- Also known as: Michael Nesmith in Television Parts
- Written by: Jack Handey, William Martin, Michael Kaplan, John Levenstein
- Directed by: Micky Dolenz, William Dear, Alan Myerson, Michael Nesmith
- Presented by: Michael Nesmith
- Starring: Michael Nesmith, Garry Shandling, Jay Leno, Jerry Seinfeld, Whoopi Goldberg, Arsenio Hall, Jerry Lee Lewis, Rosanne Cash, Martin Mull, Jimmy Buffett
- Country of origin: United States
- Original language: English

Production
- Executive producer: Michael Nesmith
- Producer: Ward Sylvester

Original release
- Network: NBC
- Release: 1 March – 27 July 1985

Related
- PopClips; Elephant Parts;

= Television Parts =

American comedy-variety TV series created by Michael Nesmith

Michael Nesmith in Television Parts is a television series aired by NBC in 1985. It was a 30-minute comedy-variety series created by Michael Nesmith as a continuation of his Grammy Award-winning video production Elephant Parts, and earlier series PopClips. The first episode was a stand-alone television special which aired on March 1, 1985. The following series premiered on June 14, 1985.

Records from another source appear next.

(* ===== verification/Ariadne.v ===== *)
(** * Ariadne: validating candidates and selecting the committee

    [toolkit/primitives/authority-selection-inherents]: registrations and
    permissioned candidates are validated ([filter_invalid_candidates.rs]), the
    valid candidates are weighted and a committee is drawn
    ([select_authorities.rs]).

    Signature verification is third-party ([Crypto], no laws are needed), as are the
    runtime's account and key types, whose conversions are [Accounts]. *)

From S2P Require Import Prelude Domain Cbor Selection.

Class Crypto := {
  ed25519_verify : bytes -> bytes -> bytes -> bool;  (* signature, message, public key *)
  ecdsa_verify : bytes -> bytes -> bytes -> bool
}.
Class Accounts := {
  TAccountId : Type;
  TAccountKeys : Type;
  account_from_ecdsa : bytes -> TAccountId;
  account_try_from : SidechainPublicKey -> option TAccountId;
  keys_from : bytes * bytes -> TAccountKeys;
  account_leb : TAccountId -> TAccountId -> bool
}.

(** ** Validation *)

Record RegisterValidatorSignedMessage := mkSignedMessage {
  sm_genesis_utxo : UtxoId;
  sm_sidechain_pub_key : bytes;
  sm_input_utxo : UtxoId
}.
Definition signed_message_to_datum (m : RegisterValidatorSignedMessage) : Datum :=
  impl_to_datum_derive false
    [to_datum (sm_genesis_utxo m); bytes_to_datum (sm_sidechain_pub_key m); to_datum (sm_input_utxo m)].

Record Candidate (A B : Type) := mkCandidate { account_id : A; account_keys : B }.
Arguments mkCandidate {A B} _ _.
Arguments account_id {A B} _.
Arguments account_keys {A B} _.
Record CandidateWithStake (A B : Type) := mkCandidateWithStake {
  candidate : Candidate A B;
  cws_stake_delegation : StakeDelegation
}.
Arguments mkCandidateWithStake {A B} _ _.
Arguments candidate {A B} _.
Arguments cws_stake_delegation {A B} _.

Inductive StakeError := InvalidStake | UnknownStake.
Inductive RegistrationDataError :=
| InvalidMainchainSignature | InvalidSidechainSignature | InvalidTxInput | InvalidMainchainPubKey
| InvalidSidechainPubKey | InvalidAuraKey | InvalidGrandpaKey.
Module Permissioned.
Inductive PermissionedCandidateDataError := InvalidSidechainPubKey | InvalidAuraKey | InvalidGrandpaKey.
End Permissioned.
Export (hints) Permissioned.
#[export] Instance StakeError_eq_dec : EqDecision StakeError.
Proof. solve_decision. Defined.
#[export] Instance RegistrationDataError_eq_dec : EqDecision RegistrationDataError.
Proof. solve_decision. Defined.

Definition NEGATIVE_POINT_SIGN : Z := 27.
Definition POSITIVE_POINT_SIGN : Z := 28.

Section Validation.
Context `{Minicbor, Crypto, Accounts}.

Definition validate_stake (stake : option StakeDelegation) : result StakeError StakeDelegation :=
  match stake with
  | None => Err UnknownStake
  | Some stake => if is_zero stake then Err InvalidStake else Ok stake
  end.

Definition validate_permissioned_candidate_data (c : PermissionedCandidateData)
    : result Permissioned.PermissionedCandidateDataError (TAccountId * bytes * bytes) :=
  account ← ok_or (account_try_from (sidechain_public_key c)) Permissioned.InvalidSidechainPubKey;
  aura ← ok_or (try_into_sr25519 (aura_public_key c)) Permissioned.InvalidAuraKey;
  grandpa ← ok_or (try_into_ed25519 (grandpa_public_key c)) Permissioned.InvalidGrandpaKey;
  Ok (account, aura, grandpa).

Definition verify_mainchain_signature (mainchain_pub_key : MainchainPublicKey) (r : RegistrationData)
    (signed_message_encoded : bytes) : result RegistrationDataError () :=
  mainchain_signature ← ok_or (to_array 64 (mainchain_signature r)) InvalidMainchainSignature;
  if ed25519_verify mainchain_signature signed_message_encoded mainchain_pub_key then Ok ()
  else Err InvalidMainchainSignature.

Definition verify_sidechain_signature (pub_key : bytes) (signature : SidechainSignature)
    (signed_message_encoded : bytes) : result RegistrationDataError () :=
  sidechain_signature ← ok_or (to_array 64 signature) InvalidSidechainSignature;
  let is_valid := existsb (fun v => ecdsa_verify (sidechain_signature ++ [v]) signed_message_encoded pub_key)
    [NEGATIVE_POINT_SIGN; POSITIVE_POINT_SIGN] in
  if is_valid : bool then Ok () else Err InvalidSidechainSignature.

Definition verify_tx_inputs (r : RegistrationData) : result RegistrationDataError () :=
  if bool_decide (consumed_input r ∈ tx_inputs r) then Ok () else Err InvalidTxInput.

Definition signed_message_bytes (r : RegistrationData) (genesis_utxo : UtxoId) : bytes :=
  encode_datum (signed_message_to_datum
    (mkSignedMessage genesis_utxo (sidechain_pub_key r) (consumed_input r))).

Definition validate_registration_data (mainchain_pub_key : MainchainPublicKey) (r : RegistrationData)
    (genesis_utxo : UtxoId) : result RegistrationDataError (Candidate bytes (bytes * bytes)) :=
  aura_pub_key ← ok_or (try_into_sr25519 (aura_pub_key r)) InvalidAuraKey;
  grandpa_pub_key ← ok_or (try_into_ed25519 (grandpa_pub_key r)) InvalidGrandpaKey;
  sc_pub_key ← ok_or (to_array 33 (sidechain_pub_key r)) InvalidSidechainPubKey;
  let signed_message_encoded := signed_message_bytes r genesis_utxo in
  _ ← verify_mainchain_signature mainchain_pub_key r signed_message_encoded;
  _ ← verify_sidechain_signature sc_pub_key (sidechain_signature r) signed_message_encoded;
  _ ← verify_tx_inputs r;
  Ok (mkCandidate sc_pub_key (aura_pub_key, grandpa_pub_key)).

(** The closure of the [filter_map]. *)
Definition validate_with_info (mainchain_pub_key : MainchainPublicKey) (genesis_utxo : UtxoId) (r : RegistrationData)
    : option (Candidate bytes (bytes * bytes) * UtxoInfo) :=
  match validate_registration_data mainchain_pub_key r genesis_utxo with
  | Ok candidate => Some (candidate, utxo_info r)
  | Err _ => None
  end.

(** [utxo_info.ordering_key()] order on the pairs that [max_by_key] compares. *)
Definition by_ordering_key {A} (x y : A * UtxoInfo) : bool :=
  ordering_key_leb (ordering_key (snd x)) (ordering_key (snd y)).

Definition select_latest_valid_candidate (cr : CandidateRegistrations) (genesis_utxo : UtxoId)
    : option (CandidateWithStake TAccountId TAccountKeys) :=
  stake_delegation ← ok (validate_stake (stake_delegation cr));
  let mainchain_pub_key := mainchain_pub_key cr in
  '(candidate_data, _) ← max_by by_ordering_key
    (omap (validate_with_info mainchain_pub_key genesis_utxo) (registrations cr));
  Some (mkCandidateWithStake
    (mkCandidate (account_from_ecdsa (account_id candidate_data)) (keys_from (account_keys candidate_data)))
    stake_delegation).

Definition filter_trustless_candidates_registrations (crs : list CandidateRegistrations) (genesis_utxo : UtxoId)
    : list (CandidateWithStake TAccountId TAccountKeys) :=
  omap (fun cr => select_latest_valid_candidate cr genesis_utxo) crs.

Definition filter_invalid_permissioned_candidates (cs : list PermissionedCandidateData)
    : list (Candidate TAccountId TAccountKeys) :=
  omap (fun c => '(account_id, aura_key, grandpa_key) ← ok (validate_permissioned_candidate_data c);
                 Some (mkCandidate account_id (keys_from (aura_key, grandpa_key)))) cs.
End Validation.

(** ** Selection *)

Record AuthoritySelectionInputs := mkAuthoritySelectionInputs {
  d_parameter : DParameter;
  permissioned_candidates : list PermissionedCandidateData;
  registered_candidates : list CandidateRegistrations;
  epoch_nonce : EpochNonce
}.

(** [BoundedVec::truncate_from]: the vector cut to the bound. *)
Class BoundedVecOps := truncate_from : forall {A}, nat -> list A -> list A.
Class BoundedVecLaws `{BoundedVecOps} : Prop :=
  truncate_from_take : forall A n (l : list A), truncate_from n l = take n l.
(* ===== verification/Committee.v ===== *)
(** * Committee management

    The pallet [toolkit/pallets/session-validator-management], which stores the current
    committee and the one of the next epoch, with the types of
    [toolkit/primitives/session-validator-management].

    Storage items are the fields of [State]; a call returns the new state or the error
    that leaves it unchanged. The pallet's configuration (the trait [Config]) is the
    context of the section. Weights and events are not modelled. *)

From S2P Require Import Prelude Domain Selection Ariadne.

Record MainChainScripts := mkMainChainScripts {
  committee_candidate_address : MainchainAddress;
  d_parameter_policy_id : PolicyId;
  permissioned_candidates_policy_id : PolicyId
}.
#[export] Instance MainChainScripts_eq_dec : EqDecision MainChainScripts.
Proof. solve_decision. Defined.

Inductive InherentError := InvalidValidators | CommitteeNeedsToBeStoredOneEpochInAdvance.

(** Origins of FRAME dispatches and the errors of this pallet's calls. *)
Inductive Origin := OriginRoot | OriginSigned | OriginNone.
Inductive DispatchError := BadOrigin | InvalidEpoch | UnnecessarySetCall.
#[export] Instance Origin_eq_dec : EqDecision Origin.
Proof. solve_decision. Defined.
Definition ensure_none (o : Origin) : result DispatchError () :=
  match o with OriginNone => Ok () | _ => Err BadOrigin end.
Definition ensure_root (o : Origin) : result DispatchError () :=
  match o with OriginRoot => Ok () | _ => Err BadOrigin end.

Module CommitteeManagement.
Section Pallet.
Context {AuthorityId AuthorityKeys AccountId Inputs : Type}.
Context `{EqDecision AuthorityId, EqDecision AuthorityKeys, BoundedVecOps}.
(** [trait Config]. *)
Context (MaxValidators : nat) (into_account : AuthorityId -> AccountId).
Context (select_authorities : Inputs -> ScEpochNumber -> outcome (option (list (AuthorityId * AuthorityKeys)))).

Record CommitteeInfo := mkCommitteeInfo {
  epoch : ScEpochNumber;
  committee : list (AuthorityId * AuthorityKeys)
}.
Definition CommitteeInfo_default : CommitteeInfo := mkCommitteeInfo 0 [].

Record State := mkState {
  CurrentCommittee : CommitteeInfo;
  NextCommittee : option CommitteeInfo;
  MainChainScriptsConfiguration : MainChainScripts
}.

Record GenesisConfig := mkGenesisConfig {
  initial_authorities : list (AuthorityId * AuthorityKeys);
  main_chain_scripts : MainChainScripts
}.
Definition build (g : GenesisConfig) : State :=
  mkState (mkCommitteeInfo 0 (truncate_from MaxValidators (initial_authorities g))) None (main_chain_scripts g).

Definition on_initialize (block_nr : Z) (current_epoch_number : ScEpochNumber) (st : State) : State :=
  if block_nr =? 1 then
    mkState (mkCommitteeInfo current_epoch_number (committee (CurrentCommittee st)))
      (NextCommittee st) (MainChainScriptsConfiguration st)
  else st.

(** [data.get_data(&INHERENT_IDENTIFIER)]: an error when it does not decode, [None] when absent. *)
Definition InherentData : Type := result string (option Inputs).

Inductive Call :=
| call_set (validators : list (AuthorityId * AuthorityKeys)) (for_epoch_number : ScEpochNumber)
| call_set_main_chain_scripts (scripts : MainChainScripts).

Definition inherent_data_to_authority_selection_inputs (data : InherentData) : outcome Inputs :=
  data ← expect (ok data); expect data.
Definition calculate_committee_from_inherent_data (data : InherentData) (epoch_number : ScEpochNumber)
    : outcome (option (list (AuthorityId * AuthorityKeys))) :=
  authority_selection_inputs ← inherent_data_to_authority_selection_inputs data;
  select_authorities authority_selection_inputs epoch_number.

Definition create_inherent (st : State) (data : InherentData) : outcome (option Call) :=
  if bool_decide (is_Some (NextCommittee st)) then Done None
  else
    let for_epoch_number := epoch (CurrentCommittee st) +[64] 1 in
    validators ← calculate_committee_from_inherent_data data for_epoch_number;
    match validators with
    | Some validators => Done (Some (call_set validators for_epoch_number))
    | None => Done (Some (call_set (committee (CurrentCommittee st)) for_epoch_number))
    end.

Definition check_inherent (st : State) (call : Call) (data : InherentData) : outcome (result InherentError ()) :=
  match call with
  | call_set validators_param for_epoch_number_param =>
      validators ← calculate_committee_from_inherent_data data for_epoch_number_param;
      let validators := default (committee (default (CurrentCommittee st) (NextCommittee st))) validators in
      if bool_decide (validators_param = validators) then Done (Ok ()) else Done (Err InvalidValidators)
  | _ => Done (Ok ())
  end.

Definition is_inherent (call : Call) : bool := match call with call_set _ _ => true | _ => false end.
Definition is_inherent_required (st : State) : option InherentError :=
  if bool_decide (is_Some (NextCommittee st)) then None
  else Some CommitteeNeedsToBeStoredOneEpochInAdvance.

Definition set (st : State) (origin : Origin) (validators : list (AuthorityId * AuthorityKeys))
    (for_epoch_number : ScEpochNumber) : result DispatchError State :=
  _ ← ensure_none origin;
  let expected_epoch_number := epoch (CurrentCommittee st) +[64] 1 in
  if for_epoch_number =? expected_epoch_number then
    Ok (mkState (CurrentCommittee st) (Some (mkCommitteeInfo for_epoch_number validators))
          (MainChainScriptsConfiguration st))
  else Err InvalidEpoch.
Definition set_main_chain_scripts (st : State) (origin : Origin) (new_scripts : MainChainScripts)
    : result DispatchError State :=
  _ ← ensure_root origin; Ok (mkState (CurrentCommittee st) (NextCommittee st) new_scripts).
Definition dispatch (st : State) (origin : Origin) (call : Call) : result DispatchError State :=
  match call with
  | call_set validators for_epoch_number => set st origin validators for_epoch_number
  | call_set_main_chain_scripts scripts => set_main_chain_scripts st origin scripts
  end.

Definition get_next_unset_epoch_number (st : State) : ScEpochNumber :=
  match NextCommittee st with
  | Some next_committee => epoch next_committee +[64] 1
  | None => epoch (CurrentCommittee st) +[64] 1
  end.
Definition get_current_authority (st : State) (index : nat) : option AuthorityId :=
  option_map fst (committee (CurrentCommittee st) !! index).
Definition next_committee (st : State) : option (list AuthorityId) :=
  option_map (fun c => truncate_from MaxValidators (map fst (committee c))) (NextCommittee st).
Definition calculate_committee (inputs : Inputs) (sidechain_epoch : ScEpochNumber)
    : outcome (option (list (AuthorityId * AuthorityKeys))) := select_authorities inputs sidechain_epoch.

(** The storage value is taken first: without a next committee the state is unchanged. *)
Definition rotate_committee_to_next_epoch (st : State) : State * option (list (AccountId * AuthorityKeys)) :=
  match NextCommittee st with
  | None => (st, None)
  | Some next_committee =>
      (mkState next_committee None (MainChainScriptsConfiguration st),
       Some (map (fun m => (into_account (fst m), snd m)) (committee next_committee)))
  end.
Definition get_current_committee (st : State) : ScEpochNumber * list AuthorityId :=
  (epoch (CurrentCommittee st), map fst (committee (CurrentCommittee st))).
Definition get_next_committee (st : State) : option (ScEpochNumber * list AuthorityId) :=
  option_map (fun c => (epoch c, map fst (committee c))) (NextCommittee st).
Definition get_main_chain_scripts (st : State) : MainChainScripts := MainChainScriptsConfiguration st.

(** ** Invariant *)

(** The next committee, when there is one, is for the epoch after the current one, and
    both fit [MaxValidators]. *)
Record inv (st : State) : Prop := {
  inv_next_epoch : forall n, NextCommittee st = Some n -> epoch n = epoch (CurrentCommittee st) +[64] 1;
  inv_current_size : (length (committee (CurrentCommittee st)) <= MaxValidators)%nat;
  inv_next_size : forall n, NextCommittee st = Some n -> (length (committee n) <= MaxValidators)%nat
}.

(** A call as the runtime decodes it: its vector is a [BoundedVec]. *)
Definition bounded_call (call : Call) : Prop :=
  match call with call_set validators _ => (length validators <= MaxValidators)%nat | _ => True end.

Lemma inv_dispatch st origin call st' :
  inv st -> bounded_call call -> dispatch st origin call = Ok st' -> inv st'.
Proof.
  intros [He Hc Hn] Hb. destruct call as [v e|s]; cbn [dispatch].
  - unfold set. destruct origin; [done..|]. simpl_monad.
    destruct (Z.eqb_spec e (epoch (CurrentCommittee st) +[64] 1)) as [->|]; [|done].
    intros [= <-]. split; cbn; [by intros n [= <-] | done | by intros n [= <-]].
  - unfold set_main_chain_scripts. destruct origin; [|done..]. intros [= <-]. by split.
Qed.

Lemma inv_rotate st : inv st -> inv (fst (rotate_committee_to_next_epoch st)).
Proof.
  intros [He Hc Hn]. unfold rotate_committee_to_next_epoch.
  destruct (NextCommittee st) as [n|] eqn:Hnext; cbn; [|by split; rewrite ?Hnext].
  split; cbn; [done | by apply Hn | done].
Qed.

(** Setting the epoch of the genesis committee, in the first block. *)
Lemma inv_on_initialize block_nr current st :
  inv st -> (block_nr = 1 -> NextCommittee st = None) -> inv (on_initialize block_nr current st).
Proof.
  intros [He Hc Hn] H1. unfold on_initialize. destruct (Z.eqb_spec block_nr 1) as [Heq|]; [|by split].
  specialize (H1 Heq). by split; cbn; rewrite ?H1.
Qed.
End Pallet.
Arguments CommitteeInfo : clear implicits.
Arguments State : clear implicits.
Arguments Call : clear implicits.
Arguments GenesisConfig : clear implicits.
End CommitteeManagement.

(** ** Authoring and checking the inherent agree *)

Section Agreement.
Import CommitteeManagement.
Context {AuthorityId AuthorityKeys AccountId Inputs : Type}.
Context `{EqDecision AuthorityId, EqDecision AuthorityKeys}.
Context (into_account : AuthorityId -> AccountId).
Context (select_authorities : Inputs -> ScEpochNumber -> outcome (option (list (AuthorityId * AuthorityKeys)))).

(** How the state in which a block's inherents are created comes from the parent state, in
    which [check_inherent] runs: nothing happens, the first block fixes the epoch of the
    genesis committee, or the session pallet rotates the committee. *)
Inductive begins (st : State AuthorityId AuthorityKeys) : State AuthorityId AuthorityKeys -> Prop :=
| begins_same : begins st st
| begins_first epoch : NextCommittee st = None -> begins st (on_initialize 1 epoch st)
| begins_rotated : is_Some (NextCommittee st) -> begins st (fst (rotate_committee_to_next_epoch into_account st)).

Lemma begins_committee st st' :
  begins st st' -> NextCommittee st' = None ->
  committee (CurrentCommittee st') = committee (default (CurrentCommittee st) (NextCommittee st)).
Proof.
  intros [|e Hn|[n Hn]].
  - by intros ->.
  - intros _. by rewrite Hn.
  - intros _. unfold rotate_committee_to_next_epoch. by rewrite Hn.
Qed.

Lemma create_inherent_Some st data call :
  create_inherent select_authorities st data = Done (Some call) ->
  NextCommittee st = None /\ exists validators,
    call = call_set validators (epoch (CurrentCommittee st) +[64] 1) /\
    exists computed, calculate_committee_from_inherent_data select_authorities data (epoch (CurrentCommittee st) +[64] 1)
      = Done computed /\ validators = default (committee (CurrentCommittee st)) computed.
Proof.
  unfold create_inherent. case_bool_decide as Hn; [done|]. rewrite <- eq_None_not_Some in Hn.
  destruct (calculate_committee_from_inherent_data _ _ _) as [[v|]|]; simpl_monad; intros [= <-];
    split; try done; eexists; (split; [reflexivity|]); eexists; (split; [reflexivity|]); done.
Qed.
End Agreement.

(** C8: The inherent a block author creates is accepted: checked by an importing node in
    the parent state it passes, and dispatched in the author's state it succeeds and stores
    the committee of the epoch after the current one, so that no further inherent is
    required. This holds when the committee is computed and when the fallback to the
    previous committee is taken, in the first block and across a committee rotation. *)
Theorem created_inherent_is_accepted {AuthorityId AuthorityKeys AccountId Inputs : Type}
    `{EqDecision AuthorityId, EqDecision AuthorityKeys} (into_account : AuthorityId -> AccountId)
    (select_authorities : Inputs -> ScEpochNumber -> outcome (option (list (AuthorityId * AuthorityKeys))))
    st st' data call :
  begins into_account st st' ->
  CommitteeManagement.create_inherent select_authorities st' data = Done (Some call) ->
  CommitteeManagement.check_inherent select_authorities st call data = Done (Ok ()) /\
  exists st'', CommitteeManagement.dispatch st' OriginNone call = Ok st'' /\
    CommitteeManagement.is_inherent_required st'' = None /\
    CommitteeManagement.create_inherent select_authorities st'' data = Done None /\
    option_map CommitteeManagement.epoch (CommitteeManagement.NextCommittee st'') =
      Some (CommitteeManagement.epoch (CommitteeManagement.CurrentCommittee st') +[64] 1) /\
    CommitteeManagement.CurrentCommittee st'' = CommitteeManagement.CurrentCommittee st'.
Proof.
  intros Hb (Hn & v & -> & computed & Hc & Hv)%create_inherent_Some.
  pose proof (begins_committee _ _ _ Hb Hn) as Hcom. split.
  - cbn [CommitteeManagement.check_inherent]. rewrite Hc. simpl_monad. rewrite <- Hcom, <- Hv.
    by rewrite bool_decide_eq_true_2.
  - cbn [CommitteeManagement.dispatch]. unfold CommitteeManagement.set. simpl_monad. rewrite Z.eqb_refl.
    eexists. split; [reflexivity|].
    unfold CommitteeManagement.is_inherent_required, CommitteeManagement.create_inherent. done.
Qed.

(** A committee of two, a rotation, and an input from which no committee can be chosen. *)
Module Example2.
Definition scripts := mkMainChainScripts [] [] [].
Definition alice_bob : CommitteeManagement.CommitteeInfo Z Z :=
  CommitteeManagement.mkCommitteeInfo 6 [(1, 10); (2, 20)].
Definition parent : CommitteeManagement.State Z Z :=
  CommitteeManagement.mkState (CommitteeManagement.mkCommitteeInfo 5 [(3, 30)]) (Some alice_bob) scripts.
Definition no_committee (_ : unit) (_ : ScEpochNumber) : outcome (option (list (Z * Z))) := Done None.
End Example2.

Lemma created_inherent_is_accepted_witness :
  let call := CommitteeManagement.call_set [(1, 10); (2, 20)] 7 in
  let st' := fst (CommitteeManagement.rotate_committee_to_next_epoch id Example2.parent) in
  CommitteeManagement.check_inherent Example2.no_committee Example2.parent call (Ok (Some tt)) = Done (Ok ()) /\
  exists st'', CommitteeManagement.dispatch st' OriginNone call = Ok st'' /\
    CommitteeManagement.is_inherent_required st'' = None /\
    CommitteeManagement.create_inherent Example2.no_committee st'' (Ok (Some tt)) = Done None /\
    option_map CommitteeManagement.epoch (CommitteeManagement.NextCommittee st'') =
      Some (CommitteeManagement.epoch (CommitteeManagement.CurrentCommittee st') +[64] 1) /\
    CommitteeManagement.CurrentCommittee st'' = CommitteeManagement.CurrentCommittee st'.
Proof.
  cbn zeta. apply (created_inherent_is_accepted id Example2.no_committee).
  - apply begins_rotated. by eexists.
  - reflexivity.
Defined.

The show was a mix of music videos (by both Nesmith and others) mixed in with comedy sketches, commercial parodies, and general silliness. It was hosted by Nesmith himself, who also participated in many of the sketches. Television Parts also featured guest appearances by a number of comedians, including Martin Mull, Whoopi Goldberg, Jay Leno, Jerry Seinfeld, Bill Martin, The Funny Boys and Garry Shandling, whose appearance on the show was the seed for It's Garry Shandling's Show. One of the show's featured pieces, "Deep Thoughts by Jack Handey" was later picked up by Saturday Night Live.

The show was cancelled after 5 episodes. The last episode was 90 minutes, and ran in the Saturday Night Live time-slot. It returned in 1985 as two separate home video releases on VHS and Betamax, Television Parts Home Companion (July 12, 1985) and Dr. Duck's Super Secret All-Purpose Sauce (July 19, 1985). The first was a 40-minute compilation featuring the comedy skits and music by Michael Nesmith only. Dr. Duck's Super Secret All-Purpose Sauce was a 90-minute montage of sketch comedy with a variety of stars and music videos, with none by Nesmith. The stars included Bobcat Goldthwait, Ed Begley, Jr., Jimmy Buffett, Rosanne Cash, Whoopi Goldberg, Jay Leno, Jerry Seinfeld and Garry Shandling.